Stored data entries
____
Definition handleCancel (now : Z) (id : string) (claims : ocelotClaims) (r : Request) (c : CP) : CP * Response :=
  match own_workload claims id c with
  | None => (c, fail (notFound "workload not found"))
  | Some w =>
      if terminal (w_status w) || bool_decide (w_status w = WStopping)
      then (c, fail (conflict "ALREADY_TERMINAL" "workload is already in a terminal or stopping state"))
      else
        let newStatus := if executing (w_status w) then WStopping else WCancelled in
        let w' := w {{ w_status := newStatus }}
                    {{ w_finished_at := if executing (w_status w) then None else Some now }} in
        (insertEvent now (cl_AccountID claims) "workload" id "workload.cancelled"
           [("new_status", PStr (workload_status_text newStatus))]
           (c {{ cp_workloads := <[id := w']> (cp_workloads c) }}),
         (200, BStatus id (workload_status_text newStatus)))
  end.

Definition handleStop (now : Z) (id : string) (claims : ocelotClaims) (r : Request) (c : CP) : CP * Response :=
  match own_workload claims id c with
  | None => (c, fail (notFound "workload not found"))
  | Some w =>
      if executing (w_status w)
      then (c {{ cp_workloads := <[id := w {{ w_status := WStopping }}]> (cp_workloads c) }}, (200, BStatus id "stopping"))
      else (c, fail (conflict "NOT_RUNNING" ("workload is not running (status=" ++ workload_status_text (w_status w) ++ ")")))
  end.

(** ** node_api.go *)

Definition handleListNodes (now : Z) (claims : ocelotClaims) (r : Request) (c : CP) : CP * Response :=
  let q := q_query r in
  let limit := parse_limit 100 500 (q "limit") in
  let keep (_ : string) (n : NodeRow) :=
    given (q "status") (Some (status_text (n_status n))) && given (q "arch") (Some (n_arch n)) in
  let rows := slice_stable (fun a b => n_created_at b.2 <? n_created_at a.2) (select scan keep (cp_nodes c)) in
  (c, (200, BNodes ((fun kv => node_summary kv.1 kv.2) <$> take (Z.to_nat limit) rows))).
(* ===== verification/ComputeSpec.v ===== *)
(** * The compute plane: reservations, retries and capacity

    Every request and every tick of the control plane is a sequence of
    primitive updates ([prim]) of the tables of nodes, GPUs, workloads and
    reservations; what the tables guarantee is preserved by each of them. *)
From Stdlib Require Import String.
From S2P Require Import Prelude GoStr GoFloat GoSort GoCrypto Compute ComputeAgentApi ComputeUserApi.
Open Scope list_scope.
Open Scope Z_scope.

(** ** Primitive updates *)

(** The tables that scheduling is about. *)
Definition core (c : CP) := (cp_nodes c, cp_gpus c, cp_workloads c, cp_reservations c).

(** What a workload asked for does not change. *)
Definition same_job (w w' : WorkloadRow) : Prop :=
  w_manifest w' = w_manifest w /\ w_max_retries w' = w_max_retries w /\ w_org_id w' = w_org_id w.

Definition spec_ok (res : ResourceSpec) : Prop :=
  1 <= rs_CPUMillicores res /\ 1 <= rs_RAMMb res /\ 0 <= rs_GPUCount res <= 16.

(** No reservation of the workload is active. *)
Definition released (id : string) (c : CP) : Prop :=
  forall rid r, cp_reservations c !! rid = Some r -> r_workload_id r = id -> active r = false.

(** What may be assumed of an update: that agents are honest, which is that they report
    the start of workloads that occupy their node, and the end of workloads assigned to
    it; and which workloads may be dispatched. *)
Record Mode := mkMode { md_honest : bool; md_dispatch : string -> Prop }.
Definition serial (honest : bool) : Mode := mkMode honest (fun _ => True).

(** No workload of that name occupies a node. *)
Definition idle (id : string) (c : CP) : Prop :=
  forall w, cp_workloads c !! id = Some w -> occupies (w_status w) = false.
(* ===== verification/ComputeRefine.v ===== *)
(** * The compute plane: requests and ticks refine primitive updates

    Every handler, the scheduler and the monitors are sequences of the
    primitive updates of [ComputeSpec].  [ComputeHistory] uses that for histories in which
    they run one after the other, [ComputeConc] for their statements interleaved. *)
From Stdlib Require Import String.
From stdpp Require Import relations.
From S2P Require Import Prelude GoStr GoFloat GoSort GoCrypto Compute ComputeAgentApi ComputeUserApi ComputeSpec.
Open Scope list_scope.
Open Scope Z_scope.

Lemma alter_lookup {A} (f : A -> A) (m : gmap string A) k a : m !! k = Some a -> alter f k m = <[k := f a]> m.
Proof.
  intros Hk. apply map_eq. intros j. destruct (decide (j = k)) as [->|].
  - by rewrite lookup_alter_eq, lookup_insert_eq, Hk.
  - by rewrite lookup_alter_ne, lookup_insert_ne.
Qed.

Lemma alter_missing {A} (f : A -> A) (m : gmap string A) k : m !! k = None -> alter f k m = m.
Proof.
  intros Hk. apply map_eq. intros j. destruct (decide (j = k)) as [->|]; [by rewrite lookup_alter_eq, Hk|by rewrite lookup_alter_ne].
Qed.

(** A sequence of updates, and a request: an inventory report may come first. *)
Definition steps (h : Mode) : CP -> CP -> Prop := rtc (prim h).

Definition request (h : Mode) (c c' : CP) : Prop := exists c1, (c1 = c \/ report c c1) /\ steps h c1 c'.

Lemma steps_request h c c' : steps h c c' -> request h c c'.
Proof. intros H. exists c. auto. Qed.

Lemma steps_core h c c' : core c' = core c -> steps h c c'.
Proof. intros H. apply rtc_once. by constructor. Qed.

Lemma steps_trans h c1 c2 c3 : steps h c1 c2 -> steps h c2 c3 -> steps h c1 c3.
Proof. intros H1 H2. unfold steps in *. by etrans. Qed.

(** Updates that keep the core, before and after. *)
Lemma steps_after h c c' c'' : steps h c c' -> core c'' = core c' -> steps h c c''.
Proof. intros H E. eapply steps_trans; [done|by apply steps_core]. Qed.
Lemma steps_before h c c' c'' : core c' = core c -> steps h c' c'' -> steps h c c''.
Proof. intros E H. eapply steps_trans; [by apply steps_core|done]. Qed.

Lemma steps_one h c c' : prim h c c' -> steps h c c'.
Proof. apply rtc_once. Qed.

Lemma steps_fold {A} h (f : CP -> A -> CP) (l : list A) c :
  (forall c a, a ∈ l -> steps h c (f c a)) -> steps h c (foldl f c l).
Proof.
  revert c. induction l as [|a l IH]; intros c Hf; [apply rtc_refl|]. cbn.
  eapply steps_trans; [apply Hf, list_elem_of_here|]. apply IH. intros c' a' Ha. apply Hf. by apply list_elem_of_further.
Qed.

Lemma steps_Inv h c c' : steps h c c' -> Inv c -> Inv c'.
Proof. induction 1; [done|]. eauto using prim_Inv. Qed.

Lemma steps_within h c c' : steps h c c' -> Inv c -> within_capacity c -> within_capacity c'.
Proof. induction 1; [done|]. eauto using prim_Inv, prim_within. Qed.

Lemma steps_live h c c' : md_honest h = true -> steps h c c' -> live_reserved c -> live_reserved c'.
Proof. intros Hh. induction 1; [done|]. eauto using prim_live. Qed.

Section Refine.
Context (uuid : nat -> string).
Context (scan : forall A, gmap string A -> list (string * A)) (Hscan : scan_ok scan).

Lemma select_elem {A} (P : string -> A -> bool) (m : gmap string A) k a :
  (k, a) ∈ select scan P m <-> m !! k = Some a /\ P k a = true.
Proof. unfold select. rewrite (Hscan A _), elem_of_map_to_list, map_lookup_filter_Some. done. Qed.

Lemma draw_core c : core (draw uuid c).2 = core c.
Proof. by destruct c. Qed.

Lemma insertEvent_core now actor ty id kind payload c : core (insertEvent uuid now actor ty id kind payload c) = core c.
Proof. unfold insertEvent. destruct c. cbn. by destruct (existsb _ _). Qed.

(** ** Scheduler and monitors *)

Lemma findNode_fits res c id :
  findNode scan res c = Some id -> exists n, cp_nodes c !! id = Some n /\ node_fits c res id n = true.
Proof.
  unfold findNode. destruct (slice_stable _ _) as [|[id' n] l] eqn:E; cbn; [done|]. intros [= ->].
  exists n. apply (select_elem (node_fits c res)). apply slice_stable_elem with (less := fun a b => free_ram c a.1 a.2 <? free_ram c b.1 b.2).
  rewrite E. apply list_elem_of_here.
Qed.

Lemma findFreeGPU_fits nodeID min c g vram :
  findFreeGPU scan nodeID min c = Some (g, vram) ->
  exists row, cp_gpus c !! g = Some row /\ gpu_fits nodeID min row = true /\ vram = g_vram_mb row.
Proof.
  unfold findFreeGPU. destruct (slice_stable _ _) as [|[g' row] l] eqn:E; cbn; [done|]. intros [= -> <-].
  exists row. assert ((g, row) ∈ select scan (fun _ => gpu_fits nodeID min) (cp_gpus c)) as [H1 H2]%select_elem; [|done].
  apply slice_stable_elem with (less := fun a b => g_vram_mb a.2 <? g_vram_mb b.2). rewrite E. apply list_elem_of_here.
Qed.

(** The manifest of a pending item is the stored one. *)
Definition reads (c : CP) (pw : pendingWork) : Prop :=
  forall w, cp_workloads c !! pw_id pw = Some w -> w_manifest w = pw_manifest pw.

Lemma gpu_fits_free nodeID min row :
  gpu_fits nodeID min row = true -> g_node_id row = nodeID /\ g_workload_id row = None.
Proof.
  unfold gpu_fits. rewrite !andb_true_iff. intros [[[H1 H2] _] _]. split; [by apply String.eqb_eq|by apply bool_decide_eq_true in H2].
Qed.

Lemma dispatch_steps h now pw nodeID gpu n c :
  md_dispatch h (pw_id pw) -> reads c pw -> cp_nodes c !! nodeID = Some n ->
  rs_CPUMillicores (wm_Resources (pw_manifest pw)) <= free_cpu c nodeID n ->
  rs_RAMMb (wm_Resources (pw_manifest pw)) <= free_ram c nodeID n ->
  (forall g vram, gpu = Some (g, vram) -> exists row, cp_gpus c !! g = Some row /\ g_workload_id row = None /\ g_node_id row = nodeID) ->
  steps h c (dispatch uuid now pw nodeID gpu c).1.
Proof.
  intros Hmay Hm Hn Hcpu Hram Hgpu. unfold dispatch. destruct (draw uuid c) as [rid c0] eqn:Ed.
  assert (core c0 = core c) as Ec by (rewrite <- (draw_core c), Ed; done).
  destruct (core_frame c c0 Ec) as (En & Eg & Ew & Er).
  case_bool_decide as Hr; [by apply steps_core|]. destruct (cp_workloads c0 !! pw_id pw) as [w|] eqn:Hw; [|by apply steps_core].
  destruct (pending_status (w_status w)) eqn:Hp; [|by apply steps_core]. cbn [fst].
  eapply steps_before; [exact Ec|]. eapply steps_after; [|apply insertEvent_core].
  assert (w_manifest w = pw_manifest pw) as Em by (apply Hm; by rewrite <- Ew).
  assert (forall id n, free_cpu c0 id n = free_cpu c id n /\ free_ram c0 id n = free_ram c id n) as Hfree.
  { intros. unfold free_cpu, free_ram. by rewrite !(used_same _ _ _ _ Er). }
  pose (r := mkReservation nodeID (pw_id pw) (rs_CPUMillicores (wm_Resources (pw_manifest pw)))
         (rs_RAMMb (wm_Resources (pw_manifest pw))) (fst <$> gpu) (default 0 (snd <$> gpu)) RReserved now None).
  apply steps_one. pose proof (P_dispatch h c0 rid r w) as P. cbn zeta in P. rewrite Em in P. destruct (Hfree nodeID n) as [F1 F2].
  destruct gpu as [[g vram]|]; cbn [fmap option_fmap option_map fst snd default] in *.
  - destruct (Hgpu g vram eq_refl) as (row & Hrow & Hwl & Hnid). rewrite <- Eg in Hrow.
    rewrite (alter_lookup _ _ g row) by (by destruct c0).
    eapply (P _ n); try done; try (by destruct w); try (by rewrite En); try (cbn; lia); [by apply eq_None_not_Some|].
    exists row. by split_and!.
  - destruct c0; cbn in *.
    eapply (P _ n); try done; try (by destruct w); try (by rewrite En); try (cbn; lia). by apply eq_None_not_Some.
Qed.

Lemma node_fits_free c res id n :
  node_fits c res id n = true -> rs_CPUMillicores res <= free_cpu c id n /\ rs_RAMMb res <= free_ram c id n.
Proof. unfold node_fits. rewrite !andb_true_iff. intros [[[_ H1] H2] _]. lia. Qed.

Lemma scheduleOne_steps h now pw c : md_dispatch h (pw_id pw) -> reads c pw -> steps h c (scheduleOne uuid scan now pw c).1.
Proof.
  intros Hmay Hm. unfold scheduleOne. destruct (1 <? _); [apply rtc_refl|].
  destruct (findNode _ _ _) as [nodeID|] eqn:E; [|apply rtc_refl]. apply findNode_fits in E as (n & Hn & [H1 H2]%node_fits_free).
  destruct (_ =? 1).
  - destruct (findFreeGPU _ _ _ _) as [[g vram]|] eqn:Eg; [|apply rtc_refl].
    apply findFreeGPU_fits in Eg as (row & Hrow & [Hnid Hwl]%gpu_fits_free & _).
    apply (dispatch_steps _ _ _ _ _ n); try done. intros ? ? [= -> ->]. eauto.
  - by apply (dispatch_steps _ _ _ _ _ n).
Qed.

(** Manifests never change: an item read earlier still has the stored one. *)
Lemma prim_reads h c c' pw : prim h c c' -> is_Some (cp_workloads c !! pw_id pw) -> reads c pw ->
  is_Some (cp_workloads c' !! pw_id pw) /\ reads c' pw.
Proof.
  assert (forall w w' id, cp_workloads c !! id = Some w -> same_job w w' -> is_Some (cp_workloads c !! pw_id pw) -> reads c pw ->
            is_Some (<[id := w']> (cp_workloads c) !! pw_id pw) /\
            (forall w0, <[id := w']> (cp_workloads c) !! pw_id pw = Some w0 -> w_manifest w0 = pw_manifest pw)) as Hup.
  { intros w w' id Hw (Em & _) His Hr. destruct (decide (id = pw_id pw)) as [->|].
    - rewrite lookup_insert_eq. split; [done|]. intros ? [= <-]. rewrite Em. by apply Hr.
    - rewrite lookup_insert_ne by done. auto. }
  unfold reads in *.
  destruct 1 as [c' E| | | | |id w Hw| | |id t|id| |]; intros His Hr; try (destruct c; cbn in *; by eauto).
  - apply core_frame in E as (_ & _ & -> & _). done.
  - destruct c; cbn in *. destruct (decide (id = pw_id pw)) as [->|]; [by destruct His; simplify_eq|].
    by rewrite lookup_insert_ne.
Qed.

Lemma steps_reads h c c' pw : steps h c c' -> is_Some (cp_workloads c !! pw_id pw) -> reads c pw ->
  is_Some (cp_workloads c' !! pw_id pw) /\ reads c' pw.
Proof. induction 1; [done|]. intros H1 H2. edestruct prim_reads; eauto. Qed.

Lemma pending_batch_reads c pw :
  pw ∈ pending_batch scan c -> is_Some (cp_workloads c !! pw_id pw) /\ reads c pw.
Proof.
  unfold pending_batch. intros ([id w] & -> & Hin)%list_elem_of_fmap. cbn in *.
  assert ((id, w) ∈ select scan (fun _ w => pending_status (w_status w)) (cp_workloads c)) as [Hw _]%select_elem.
  { apply (slice_stable_elem before). apply elem_of_take in Hin as (i & Hi & _). by eapply list_elem_of_lookup_2. }
  split; [done|]. intros w0. cbn. intros. simplify_eq. done.
Qed.

Lemma scheduleBatch_steps h now c : (forall id, md_dispatch h id) -> steps h c (scheduleBatch uuid scan now c).
Proof.
  intros Hmay. unfold scheduleBatch. pose proof (fun pw => pending_batch_reads c pw) as Hall. revert Hall.
  generalize (pending_batch scan c). intros l. revert c. induction l as [|pw l IH]; intros c Hall; [apply rtc_refl|].
  cbn. destruct (Hall pw) as [_ Hr]; [apply list_elem_of_here|].
  pose proof (scheduleOne_steps h now pw c (Hmay _) Hr) as Hs. eapply steps_trans; [exact Hs|]. apply IH.
  intros pw' Hin. destruct (Hall pw') as [H1 H2]; [by apply list_elem_of_further|]. by eapply steps_reads.
Qed.

Lemma tryRequeue_steps h now id reason c : released id c -> steps h c (tryRequeueIfEligible uuid now id reason c).1.
Proof.
  intros Hr. unfold tryRequeueIfEligible. destruct (cp_workloads c !! id) as [w|] eqn:Hw; [|apply rtc_refl].
  destruct (_ && _) eqn:E; [|apply rtc_refl]. apply andb_prop in E as [Hlt%Z.ltb_lt Hst%bool_decide_eq_true].
  cbn [fst]. eapply steps_after; [|apply insertEvent_core]. apply steps_one.
  apply (P_requeue h c id w); try done; destruct w; cbn in *; try done. destruct Hst as [-> | ->]; done.
Qed.

(** A workload that ends: its row, then its resources. *)
Lemma end_update h id w w' c :
  cp_workloads c !! id = Some w -> same_job w w' -> w_retry_count w' = w_retry_count w -> terminal (w_status w') = true ->
  let c' := c {{ cp_workloads := <[id := w']> (cp_workloads c) }} in steps h c c' /\ idle id c'.
Proof.
  intros Hw Hj Er Ht c'. split.
  - apply steps_one, (P_update h c id w); try done; destruct (w_status w'); done.
  - intros w0 Hw0. unfold c' in Hw0. destruct c; cbn in Hw0. rewrite lookup_insert_eq in Hw0. injection Hw0 as <-.
    by destruct (w_status w').
Qed.

Lemma released_freed id c : released id c -> released id (free_gpus id c).
Proof. intros H rid r. destruct (free_frame id c) as (_ & _ & ->). apply H. Qed.

Lemma resources_steps h id t c : (md_honest h = true -> idle id c) -> steps h c (releaseWorkloadResources id t c).
Proof.
  intros Hi. eapply steps_trans; apply steps_one; [by apply P_release|]. apply P_free, released_after.
Qed.

Lemma mark_timed_out_steps h now id c :
  steps h c (mark_timed_out now id c).1 /\ ((mark_timed_out now id c).2 = true -> idle id (mark_timed_out now id c).1).
Proof.
  unfold mark_timed_out. destruct (cp_workloads c !! id) as [w|] eqn:Hw; [|by split; [apply rtc_refl|]].
  destruct (executing _); [|by split; [apply rtc_refl|]]. cbn [fst snd].
  match goal with |- context [<[id := ?w']> _] => destruct (end_update h id w w' c) as [H1 H2]; [done|by destruct w..|] end. done.
Qed.

Lemma time_out_steps h now c id : steps h c (time_out uuid now c id).
Proof.
  unfold time_out. destruct (mark_timed_out_steps h now id c) as [H1 H2]. destruct (mark_timed_out now id c) as [c1 []]; [|done].
  eapply steps_after; [|apply insertEvent_core]. eapply steps_trans; [exact H1|]. apply resources_steps. intros _. by apply H2.
Qed.

Lemma check_timeouts_steps h now c : steps h c (check_timeouts uuid scan now c).
Proof. apply steps_fold. intros. apply time_out_steps. Qed.

Lemma mark_failed_steps h now wid c : steps h c (mark_failed now wid c) /\ idle wid (mark_failed now wid c).
Proof.
  unfold mark_failed. destruct (cp_workloads c !! wid) as [w|] eqn:Hw.
  - rewrite (alter_lookup _ _ wid w) by done. apply (end_update h wid w); [done|..]; destruct (terminal (w_status w)) eqn:Ht; by try destruct w.
  - rewrite alter_missing by done. assert (c {{ cp_workloads := cp_workloads c }} = c) as -> by (by destruct c).
    split; [apply rtc_refl|]. intros w Hw'. congruence.
Qed.

Lemma recover_steps h now nodeID c wid : steps h c (recover_workload uuid now nodeID c wid).
Proof.
  unfold recover_workload. destruct (mark_failed_steps h now wid c) as [H1 Hi].
  pose proof (resources_steps h wid now _ (fun _ => Hi)) as H2. cbv zeta.
  pose proof (tryRequeue_steps h now wid "node_lost" (releaseWorkloadResources wid now (mark_failed now wid c))) as H3.
  specialize (H3 ltac:(apply released_freed, released_after)).
  destruct (tryRequeueIfEligible uuid now wid "node_lost" _) as [c2 []]; cbn in H3.
  - do 2 (eapply steps_trans; [eassumption|]). done.
  - eapply steps_after; [|apply insertEvent_core]. do 2 (eapply steps_trans; [eassumption|]). done.
Qed.

Lemma mark_lost_steps h id c : steps h c (mark_lost id c).1.
Proof.
  unfold mark_lost. destruct (cp_nodes c !! id) as [n|] eqn:Hn; [|apply rtc_refl].
  destruct (gone _); [apply rtc_refl|]. apply steps_one. apply (P_node h c id n); by destruct n.
Qed.

Lemma lose_node_steps h now lossAfter c id : steps h c (lose_node uuid scan now lossAfter c id).
Proof.
  unfold lose_node. pose proof (mark_lost_steps h id c) as H. destruct (mark_lost id c) as [c1 []]; [|done]. unfold recoverNodeWorkloads.
  eapply steps_trans; [|apply steps_fold; intros; apply recover_steps]. eapply steps_after; [exact H|apply insertEvent_core].
Qed.

Lemma check_nodes_steps h now lossAfter c : steps h c (check_nodes uuid scan now lossAfter c).
Proof. apply steps_fold. intros. apply lose_node_steps. Qed.
End Refine.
____
> What is being asked:
Give again exactly, and only, the lines above starting at the one with "Proof. intros H. exists c. auto. Qed." and ending at the one with "Lemma steps_Inv h".

> Exercise output:
Proof. intros H. exists c. auto. Qed.

Lemma steps_core h c c' : core c' = core c -> steps h c c'.
Proof. intros H. apply rtc_once. by constructor. Qed.

Lemma steps_trans h c1 c2 c3 : steps h c1 c2 -> steps h c2 c3 -> steps h c1 c3.
Proof. intros H1 H2. unfold steps in *. by etrans. Qed.

(** Updates that keep the core, before and after. *)
Lemma steps_after h c c' c'' : steps h c c' -> core c'' = core c' -> steps h c c''.
Proof. intros H E. eapply steps_trans; [done|by apply steps_core]. Qed.
Lemma steps_before h c c' c'' : core c' = core c -> steps h c' c'' -> steps h c c''.
Proof. intros E H. eapply steps_trans; [by apply steps_core|done]. Qed.

Lemma steps_one h c c' : prim h c c' -> steps h c c'.
Proof. apply rtc_once. Qed.

Lemma steps_fold {A} h (f : CP -> A -> CP) (l : list A) c :
  (forall c a, a ∈ l -> steps h c (f c a)) -> steps h c (foldl f c l).
Proof.
  revert c. induction l as [|a l IH]; intros c Hf; [apply rtc_refl|]. cbn.
  eapply steps_trans; [apply Hf, list_elem_of_here|]. apply IH. intros c' a' Ha. apply Hf. by apply list_elem_of_further.
Qed.

Lemma steps_Inv h c c' : steps h c c' -> Inv c -> Inv c'.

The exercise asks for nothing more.